It’s fascinating to hear this recording of Woody Guthrie singing one of his last great songs, Deportees. By this time the degenerative condition that would finally take him, Huntington’s Disease, had got a hold and he was beginning to show symptoms, his writing was becoming more erratic and yet here he manages an incredibly clear and focussed account of the Los Gatos air crash that took the lives of 28 Mexican migrant workers and four American crew charged with deporting them back to their homeland. Sadly missing is the beautiful tune later added by Martin Hoffman, which inspires such gorgeous chorus harmonies and renders a song of protest as a powerful singalong anthem.

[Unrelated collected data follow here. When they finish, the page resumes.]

Definition calls (cs : list StoreCall) (db : DB) : DB :=
  foldl (fun db c => call c db) db cs.

(** The video a write is for. *)
Definition targetOf (c : StoreCall) : string :=
  match c with
  | SaveVideo url _ _ _ _ => url
  | SaveSegment videoUrl _ _ _ _ _ _ _ _ _ => videoUrl
  | AddTranslation videoUrl _ _ _ => videoUrl
  end.

(** The keys of a translations object are the ten supported codes. *)
Definition supportedKeys (t : Translations) : Prop :=
  forall lang, is_Some (t !! lang) <-> lang ∈ SUPPORTED_LANGUAGES.

(** Every stored translations object has exactly those keys. *)
Definition allSupported (db : DB) : Prop :=
  Forall (fun entry => supportedKeys (translations entry.2)) (segments db).

(** The primary keys in the store are distinct and below the generator. *)
Definition wellFormed (db : DB) : Prop :=
  NoDup (map fst (segments db))
  /\ Forall (fun entry => entry.1 < keyGenerator db) (segments db).

(** What [cursorUpdate] does to one record. *)
Definition replaceAt (key : Z) (value : Segment) (entry : Z * Segment)
    : Z * Segment :=
  if entry.1 =? key then (key, value) else entry.

(** The arguments of a [saveSegment] call besides its key, with the clock
    readings. *)
Record Save := mkSave {
  save_endTime : Q;
  save_original : string;
  save_sourceLang : string;
  save_given : Translations;
  save_metadata : Metadata;
  save_now1 : string;
  save_now2 : string;
  save_now3 : string
}.

Definition saveAt (videoUrl : string) (start : Q) (s : Save) (db : DB) : DB :=
  (saveSegment videoUrl start (save_endTime s) (save_original s)
     (save_sourceLang s) (save_given s) (save_metadata s)
     (save_now1 s) (save_now2 s) (save_now3 s) db).1.

Definition savesAt (videoUrl : string) (start : Q) (ss : list Save) (db : DB)
    : DB :=
  foldl (fun db s => saveAt videoUrl start s db) db ss.

(** The slot of [lang] after one more save: a non-empty value supplied
    replaces what was there, anything else leaves it. *)
Definition supply (lang : string) (slot : option string) (s : Save)
    : option string :=
  if truthy (getProperty (save_given s) lang)
  then getProperty (save_given s) lang else slot.

(** The latest non-empty value supplied for [lang], [None] ([null]) when
    there is none. *)
Definition supplied (lang : string) (ss : list Save) : option string :=
  foldl (supply lang) None ss.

Here Woody delivers the song into his home reel to reel on a dubiously tuned guitar as a kind of talking blues, in a matter of fact voice. There are flourishes of his famous expression, the stretching of notes and the wry vocal twists but overall it just sounds terribly sad. Woody sounds tired, I’m sure the illness was partly to blame but also his 4 year old daughter, Cathy had recently perished in a house fire. Both the fire and the air crash were probably caused by faulty wiring, and Woody was incensed by the thought that the manufacturers greed, reflected in shoddy workmanship, had caused both these tragedies. His notebooks show that he had plenty of lyrics and ideas left in him but I wonder with the benefit of hindsight if after a short lifetime of protest and speaking out for the downtrodden and disadvantaged if the sheer weight of oppression wasn’t beginning to take its toll.
As a song and a recording this isn’t likely to disturb any hit parade anywhere, but as a historical document and evidence of a working process of one of the most important songwriters and activists of the 20th century, this is priceless!